Foto ilustrasi: Amutv

Larangan yang dilakukan Taliban selama setahun terakhir telah melarang lebih dari 100.000 perempuan masuk universitas negeri dan swasta di Afghanistan. Menurut data Organisasi Pendidikan, Ilmu Pengetahuan dan Kebudayaan PBB, partisipasi perempuan dalam pendidikan tinggi melonjak dua puluh kali lipat dari tahun 2001 hingga 2021. Namun, dengan kembalinya Taliban, jumlah ini anjlok hingga hampir nol.

Jika mahasiswa biasanya belajar tiga jam setiap hari, larangan tersebut mengakibatkan hilangnya hampir 1.000 jam pendidikan per mahasiswa selama setahun terakhir.

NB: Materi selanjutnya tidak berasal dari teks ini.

(** Outside the node path, and as long as [kubectl] can be started, the
    loop does go on: when the fetch of the node usage fails with a
    non-zero status in every turn and the fetch of the pod usage lets no
    exception out, every turn given is completed. *)
Lemma collect_metrics_without_node_text ticks st :
  Forall (fun t => kube t TopNodes = ExitNonZero
                   /\ Shape.escaping (kube t TopPods) = None) ticks ->
  snd (collect_metrics ticks st) = None.
Proof.
  intros H. revert st.
  induction H as [|t ticks [Hn Hp] _ IH]; intros st; [reflexivity|].
  simpl. pose proof (cycle_node_fetch_failed t st Hn Hp) as Hc.
  destruct (cycle t st) as [st' [e|]]; [discriminate | apply IH].
Qed.

(** ** The recommendation report *)

Section Unique.

Lemma existsb_eqb_In x seen : existsb (String.eqb x) seen = true <-> In x seen.
Proof.
  rewrite existsb_exists. split.
  - intros (y & Hy & E). apply String.eqb_eq in E. now subst.
  - intros H. exists x. split; [exact H | apply String.eqb_refl].
Qed.

Lemma unique_from_In seen xs x :
  In x (unique_from seen xs) <-> In x xs /\ ~ In x seen.
Proof.
  revert seen. induction xs as [|y xs IH]; intros seen; simpl; [tauto|].
  destruct (existsb (String.eqb y) seen) eqn:E.
  - apply existsb_eqb_In in E. rewrite IH. split.
    + tauto.
    + intros [[-> | H] Hn]; tauto.
  - assert (Hy : ~ In y seen).
    { intros H. apply existsb_eqb_In in H. congruence. }
    simpl. rewrite IH. simpl. split.
    + intros [-> | [H Hn]]; [tauto|]. split; [tauto|]. intros H'. apply Hn. now right.
    + intros [[-> | H] Hn]; [tauto|].
      destruct (String.eqb_spec x y) as [->|Hne]; [tauto|].
      right. split; [exact H|]. intros [E' | H']; [congruence | tauto].
Qed.

Lemma unique_from_NoDup seen xs : NoDup (unique_from seen xs).
Proof.
  revert seen. induction xs as [|y xs IH]; intros seen; simpl; [constructor|].
  destruct (existsb (String.eqb y) seen); [apply IH|].
  constructor; [|apply IH].
  rewrite unique_from_In. simpl. tauto.
Qed.

(** [unique] lists every value of the column, once. *)
Lemma unique_In xs x : In x (unique xs) <-> In x xs.
Proof. unfold unique. rewrite unique_from_In. simpl. tauto. Qed.

Lemma unique_NoDup xs : NoDup (unique xs).
Proof. apply unique_from_NoDup. Qed.

End Unique.

Section Maximum.

Import Spec.

Lemma max_of_ge x xs : x <= Num.max_of x xs /\ Forall (fun y => y <= Num.max_of x xs) xs.
Proof.
  unfold Num.max_of. revert x. induction xs as [|y xs IH]; intros x; simpl.
  - split; [lia | constructor].
  - destruct (IH (Z.max x y)) as [H1 H2]. split; [lia|].
    constructor; [lia | exact H2].
Qed.

Lemma max_of_In x xs : In (Num.max_of x xs) (x :: xs).
Proof.
  unfold Num.max_of. revert x. induction xs as [|y xs IH]; intros x; simpl.
  - now left.
  - destruct (IH (Z.max x y)) as [H | H].
    + rewrite <- H. destruct (Z.max_spec x y) as [[_ E] | [_ E]];
        [right; left | left]; lia.
    + auto.
Qed.

(** The fold that takes the greatest value gives the maximum of the
    column. *)
Lemma max_of_is_max x xs : is_max (Num.max_of x xs) (x :: xs).
Proof.
  split; [apply max_of_In|].
  destruct (max_of_ge x xs). now constructor.
Qed.

Lemma is_max_unique m m' xs : is_max m xs -> is_max m' xs -> m = m'.
Proof.
  intros [Hi Hf] [Hi' Hf']. rewrite Forall_forall in Hf, Hf'.
  specialize (Hf _ Hi'). specialize (Hf' _ Hi). lia.
Qed.


End Maximum.

(** ** The range of [float] *)

Section FloatRange.

Import Spec.

Lemma digits2_pos_iter_xO p n :
  Zpos (digits2_pos (Pos.iter xO p n)) = Zpos (digits2_pos p) + Zpos n.
Proof.
  induction n as [|n IH] using Pos.peano_ind.
  - cbn [Pos.iter digits2_pos]. lia.
  - rewrite Pos.iter_succ. cbn [digits2_pos]. lia.
Qed.

Lemma digits2_pos_le p k : Zpos p < 2 ^ k -> 0 <= k -> Zpos (digits2_pos p) <= k.
Proof.
  revert k. induction p as [p IH|p IH|]; intros k H Hk; cbn [digits2_pos].
  - assert (0 < k) by (destruct (Z.eq_dec k 0) as [->|]; [simpl in H; lia | lia]).
    replace k with (Z.succ (k - 1)) in H by lia.
    rewrite Z.pow_succ_r in H by lia.
    specialize (IH (k - 1)). lia.
  - assert (0 < k) by (destruct (Z.eq_dec k 0) as [->|]; [simpl in H; lia | lia]).
    replace k with (Z.succ (k - 1)) in H by lia.
    rewrite Z.pow_succ_r in H by lia.
    specialize (IH (k - 1)). lia.
  - assert (0 < k) by (destruct (Z.eq_dec k 0) as [->|]; [simpl in H; lia | lia]).
    lia.
Qed.











End FloatRange.

(** ** Sums of doubles

    Adding the doubles of integers is exact as long as the magnitudes of
    the integers add up to less than 2^53, whatever the order in which
    they are added: on such a column [Series.mean] is the correctly
    rounded quotient of the sum by the number of rows. *)

Section ExactSums.

Import Binary64.

Lemma iter_xO_value p n : Zpos (Pos.iter xO p n) = Zpos p * 2 ^ Zpos n.
Proof.
  induction n as [|n IH] using Pos.peano_ind.
  - cbn [Pos.iter]. lia.
  - rewrite Pos.iter_succ, Pos2Z.inj_succ, Z.pow_succ_r by lia.
    rewrite Pos2Z.inj_xO, IH. lia.
Qed.

Lemma shl_value p n : 0 <= n -> Zpos (shl p n) = Zpos p * 2 ^ n.
Proof.
  intros H. destruct n as [|n|n]; [simpl; lia | apply iter_xO_value | lia].
Qed.

Lemma shl_unique p q n : 0 <= n -> Zpos q = Zpos p * 2 ^ n -> q = shl p n.
Proof.
  intros H E. rewrite <- (shl_value p n H) in E. now injection E.
Qed.

Lemma shl_digits p n :
  0 <= n -> Zpos (digits2_pos (shl p n)) = Zpos (digits2_pos p) + n.
Proof.
  intros H. destruct n as [|n|n]; [simpl; lia | apply digits2_pos_iter_xO | lia].
Qed.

Penutupan universitas dan larangan Taliban terhadap anak perempuan untuk mengikuti ujian dewan medis telah menyebabkan daerah pedesaan mengalami kekurangan dokter.

Shadab, lulusan kedokteran Universitas Herat, tidak diberi kesempatan untuk mengikuti ujian Dewan Medis Tertinggi setelah Taliban naik ke tampuk kekuasaan. “Saya menjalani tujuh tahun belajar intensif, mempersiapkan ujian EXIT. Namun sebelum dimulai, itu dibatalkan. Meski persiapannya sudah dua tahun, kami tidak bisa mengikuti tes tersebut. Sekarang, kami kesulitan mendapatkan pekerjaan, karena rumah sakit memerlukan sertifikasi yang tidak kami miliki,” keluhnya.

Siswa yang gagal lulus ujian Dewan Kedokteran Tertinggi tidak dapat berpraktik sebagai dokter. Pembatasan yang diberlakukan oleh Taliban ini berdampak pada perempuan di semua provinsi.